▶ [ACTIVITY]
What lines in the following entries hold the word "casts"? Copy each one.

BEGIN DATA FOR THE TASK

(** * The multiplayer provider of isometric-city: a shallow embedding

    The class [MultiplayerProvider] (Y.js document, WebRTC negotiation through a
    polled signalling relay, BroadcastChannel fallback on localhost) is embedded
    as a reactive state machine:

    - the fields of the class form the record [Provider];
    - the objects the class only holds handles to (peer connections, data
      channels, timers, the clock, the colour generator) live in [Runtime];
    - every method is a computation in the monad [Co]: state passing over
      [State], a log of observable [Effect]s, exceptions, and suspension at
      each [await] of the source;
    - [World] adds the pool of suspended asynchronous calls, and [step] lets
      the environment deliver one event at a time (a public call, a promise
      that settles, a timer, a WebRTC or channel event), the way the event
      loop does. *)

From Stdlib Require Import ZArith String Bool List Lia.
From stdpp Require Import base option list gmap strings.

Set Warnings "-register-all".
Local Open Scope string_scope.
Local Open Scope Z_scope.
Local Open Scope nat_scope.
Local Open Scope list_scope.

(** ** Values *)

(** Values stored in slots typed [unknown]: the cached game state and the
    metadata map.  Objects are opaque references; numbers are integers. *)
Inductive JsValue :=
| JUndefined
| JNull
| JBool (b : bool)
| JNum (n : Z)
| JStr (s : string)
| JObj (ref : nat).

#[global] Instance JsValue_eq_dec : EqDecision JsValue.
Proof. solve_decision. Defined.

(** JavaScript truthiness, as used by [if (x)] and [x && y]. *)
Definition truthy (v : JsValue) : bool :=
  match v with
  | JUndefined | JNull => false
  | JBool b => b
  | JNum n => negb (n =? 0)%Z
  | JStr s => negb (String.eqb s "")
  | JObj _ => true
  end.

(** Truthiness of a string, for [a || b] on strings. *)
Definition str_truthy (s : string) : bool := negb (String.eqb s "").

(** [s.slice(-4)]: the last four characters. *)
Definition slice_last4 (s : string) : string :=
  substring (String.length s - 4) 4 s.

(** ** Data of the protocol *)

Record Player := mkPlayer {
  p_id : string;
  p_name : string;
  p_color : string;
  p_joinedAt : Z;
  p_isHost : bool
}.

Record GameActionInput := mkInput {
  action_type : string;
  action_args : list JsValue
}.

(** [{ ...action, timestamp, playerId }] *)
Record GameAction := mkAction {
  ga_input : GameActionInput;
  timestamp : Z;
  playerId : string
}.

Record AwarenessState := mkAwareness {
  aw_player : Player;
  aw_fields : gmap string JsValue
}.

(** A Y.js update, seen from the document it is applied to: the operations it
    adds to the [operations] array and the entries it writes into the [meta]
    map.  What an update adds is decided by Y.js (entries the document already
    holds are not added again); the embedding takes that part as given and adds
    it at the end of the array. *)
Record YUpdate := mkUpdate {
  u_ops : list GameAction;
  u_meta : list (string * JsValue)
}.

Definition update_is_empty (u : YUpdate) : bool :=
  match u_ops u, u_meta u with
  | [], [] => true
  | _, _ => false
  end.

(** [DataChannelMessage]: [{ type, data? }].  [MsgOther] is a frame that parses
    but whose [type] is none of the five. *)
Inductive DataChannelMessage :=
| MsgSync (data : option YUpdate)
| MsgUpdate (data : option YUpdate)
| MsgAwareness (data : option AwarenessState)
| MsgStateSync (data : JsValue)
| MsgStateRequest
| MsgOther.

(** What arrives on a data channel: a string that [JSON.parse] accepts or not. *)
Inductive Frame :=
| FrameJson (m : DataChannelMessage)
| FrameInvalid.

(** BroadcastChannel messages carry the envelope plus [from] / [peerId]. *)
Record BroadcastMsg := mkBroadcast {
  bm_body : DataChannelMessage;
  bm_from : option string;
  bm_peerId : option string
}.

Record SessionDescription := mkDesc {
  sd_type : string;
  sd_sdp : string
}.

(** An [RTCIceCandidateInit], or an object of another shape that the code casts
    to one. *)
Inductive Candidate :=
| CandInit (candidate : string)
| CandForeign (tag : string).

Inductive SignalType := SigOffer | SigAnswer | SigIceCandidate.

(** The payload shapes the code distinguishes by its casts and field tests. *)
Inductive Payload :=
| PayAnnounce (peer : string) (playerName : string)
| PayBundle (sdp : option SessionDescription) (candidates : option (list Candidate))
| PayDescription (d : SessionDescription)
| PayCandidate (c : Candidate).

Record SignalMessage := mkSignal {
  sig_type : SignalType;
  sig_from : string;
  sig_to : option string;
  sig_payload : Payload;
  sig_timestamp : Z
}.

(** [(signal.payload as { type?: string })?.type] *)
Definition payloadType (p : Payload) : option string :=
  match p with
  | PayAnnounce _ _ => Some "announce"
  | PayDescription d => Some (sd_type d)
  | PayBundle _ _ | PayCandidate _ => None
  end.

(** Truthiness of [(signal.payload as { sdp?: unknown })?.sdp] *)
Definition hasSdpPayload (p : Payload) : bool :=
  match p with
  | PayBundle (Some _) _ => true
  | PayDescription d => str_truthy (sd_sdp d)
  | _ => false
  end.

(** The argument of [new RTCSessionDescription(...)]: [payload.sdp ||
    signal.payload]. *)
Inductive DescriptionArg :=
| ArgInit (d : SessionDescription)
| ArgSdpString (s : string)
| ArgPayload (p : Payload).

Definition sdp_or_payload (p : Payload) : DescriptionArg :=
  match p with
  | PayBundle (Some d) _ => ArgInit d
  | PayDescription d => if str_truthy (sd_sdp d) then ArgSdpString (sd_sdp d) else ArgInit d
  | _ => ArgPayload p
  end.

(** [payload.candidates || []] *)
Definition candidates_or_empty (p : Payload) : list Candidate :=
  match p with
  | PayBundle _ (Some cs) => cs
  | _ => []
  end.

(** [[payload]] when the payload has no [candidates] field. *)
Definition payload_as_candidate (p : Payload) : Candidate :=
  match p with
  | PayCandidate c => c
  | PayAnnounce _ _ => CandForeign "announce"
  | PayBundle _ _ => CandForeign "bundle"
  | PayDescription d => CandForeign (sd_type d)
  end.

(** ['candidates' in payload ? payload.candidates : [payload]] *)
Definition legacy_candidates (p : Payload) : list Candidate :=
  match p with
  | PayBundle _ (Some cs) => cs
  | _ => [payload_as_candidate p]
  end.

(** ** The provider *)

(** [MultiplayerProviderOptions]; a callback is present or absent, calling it
    is an [Effect]. *)
Record MultiplayerProviderOptions := mkOptions {
  opt_roomCode : string;
  opt_cityName : string;
  opt_playerName : string;
  opt_isHost : bool;
  opt_initialGameState : JsValue;
  onConnectionChange : bool;
  onPlayersChange : bool;
  onAction : bool;
  onStateReceived : bool
}.

(** The fields of [MultiplayerProvider].  Maps hold handles (numbers) of the
    runtime's connection and channel objects; [doc] is represented by its two
    shared types and by whether the fallback's ['update'] listener is
    registered; [awareness] by its local state. *)
Record Provider := mkProvider {
  roomCode : string;
  peerId : string;
  isHost : bool;
  player : Player;
  options : MultiplayerProviderOptions;
  operationsArray : list GameAction;
  metaMap : gmap string JsValue;
  docUpdateListener : bool;
  awarenessLocal : option AwarenessState;
  lastAppliedIndex : nat;
  destroyed : bool;
  peerConnections : gmap string nat;
  dataChannels : gmap string nat;
  pollingInterval : option nat;
  lastSeenSignals : string;
  connectedPeers : gset string;
  initialGameState : JsValue;
  pendingIceCandidates : gmap string (list Candidate);
  outgoingIceCandidates : gmap string (list Candidate);
  broadcastChannel : option string;
  useLocalFallback : bool
}.

Definition set_ops (x : list GameAction) (p : Provider) : Provider :=
  mkProvider (roomCode p) (peerId p) (isHost p) (player p) (options p) x (metaMap p)
    (docUpdateListener p) (awarenessLocal p) (lastAppliedIndex p) (destroyed p)
    (peerConnections p) (dataChannels p) (pollingInterval p) (lastSeenSignals p)
    (connectedPeers p) (initialGameState p) (pendingIceCandidates p)
    (outgoingIceCandidates p) (broadcastChannel p) (useLocalFallback p).

Definition set_meta (x : gmap string JsValue) (p : Provider) : Provider :=
  mkProvider (roomCode p) (peerId p) (isHost p) (player p) (options p) (operationsArray p) x
    (docUpdateListener p) (awarenessLocal p) (lastAppliedIndex p) (destroyed p)
    (peerConnections p) (dataChannels p) (pollingInterval p) (lastSeenSignals p)
    (connectedPeers p) (initialGameState p) (pendingIceCandidates p)
    (outgoingIceCandidates p) (broadcastChannel p) (useLocalFallback p).

Definition set_docUpdateListener (x : bool) (p : Provider) : Provider :=
  mkProvider (roomCode p) (peerId p) (isHost p) (player p) (options p) (operationsArray p)
    (metaMap p) x (awarenessLocal p) (lastAppliedIndex p) (destroyed p)
    (peerConnections p) (dataChannels p) (pollingInterval p) (lastSeenSignals p)
    (connectedPeers p) (initialGameState p) (pendingIceCandidates p)
    (outgoingIceCandidates p) (broadcastChannel p) (useLocalFallback p).

Definition set_awarenessLocal (x : option AwarenessState) (p : Provider) : Provider :=
  mkProvider (roomCode p) (peerId p) (isHost p) (player p) (options p) (operationsArray p)
    (metaMap p) (docUpdateListener p) x (lastAppliedIndex p) (destroyed p)
    (peerConnections p) (dataChannels p) (pollingInterval p) (lastSeenSignals p)
    (connectedPeers p) (initialGameState p) (pendingIceCandidates p)
    (outgoingIceCandidates p) (broadcastChannel p) (useLocalFallback p).

Definition set_lastAppliedIndex (x : nat) (p : Provider) : Provider :=
  mkProvider (roomCode p) (peerId p) (isHost p) (player p) (options p) (operationsArray p)
    (metaMap p) (docUpdateListener p) (awarenessLocal p) x (destroyed p)
    (peerConnections p) (dataChannels p) (pollingInterval p) (lastSeenSignals p)
    (connectedPeers p) (initialGameState p) (pendingIceCandidates p)
    (outgoingIceCandidates p) (broadcastChannel p) (useLocalFallback p).

Definition set_destroyed (x : bool) (p : Provider) : Provider :=
  mkProvider (roomCode p) (peerId p) (isHost p) (player p) (options p) (operationsArray p)
    (metaMap p) (docUpdateListener p) (awarenessLocal p) (lastAppliedIndex p) x
    (peerConnections p) (dataChannels p) (pollingInterval p) (lastSeenSignals p)
    (connectedPeers p) (initialGameState p) (pendingIceCandidates p)
    (outgoingIceCandidates p) (broadcastChannel p) (useLocalFallback p).

Definition set_peerConnections (x : gmap string nat) (p : Provider) : Provider :=
  mkProvider (roomCode p) (peerId p) (isHost p) (player p) (options p) (operationsArray p)
    (metaMap p) (docUpdateListener p) (awarenessLocal p) (lastAppliedIndex p) (destroyed p)
    x (dataChannels p) (pollingInterval p) (lastSeenSignals p)
    (connectedPeers p) (initialGameState p) (pendingIceCandidates p)
    (outgoingIceCandidates p) (broadcastChannel p) (useLocalFallback p).

Definition set_dataChannels (x : gmap string nat) (p : Provider) : Provider :=
  mkProvider (roomCode p) (peerId p) (isHost p) (player p) (options p) (operationsArray p)
    (metaMap p) (docUpdateListener p) (awarenessLocal p) (lastAppliedIndex p) (destroyed p)
    (peerConnections p) x (pollingInterval p) (lastSeenSignals p)
    (connectedPeers p) (initialGameState p) (pendingIceCandidates p)
    (outgoingIceCandidates p) (broadcastChannel p) (useLocalFallback p).

Definition set_pollingInterval (x : option nat) (p : Provider) : Provider :=
  mkProvider (roomCode p) (peerId p) (isHost p) (player p) (options p) (operationsArray p)
    (metaMap p) (docUpdateListener p) (awarenessLocal p) (lastAppliedIndex p) (destroyed p)
    (peerConnections p) (dataChannels p) x (lastSeenSignals p)
    (connectedPeers p) (initialGameState p) (pendingIceCandidates p)
    (outgoingIceCandidates p) (broadcastChannel p) (useLocalFallback p).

END DATA FOR THE TASK

▶ [WRITTEN SOLUTION]
(** An [RTCIceCandidateInit], or an object of another shape that the code casts
(** The payload shapes the code distinguishes by its casts and field tests. *)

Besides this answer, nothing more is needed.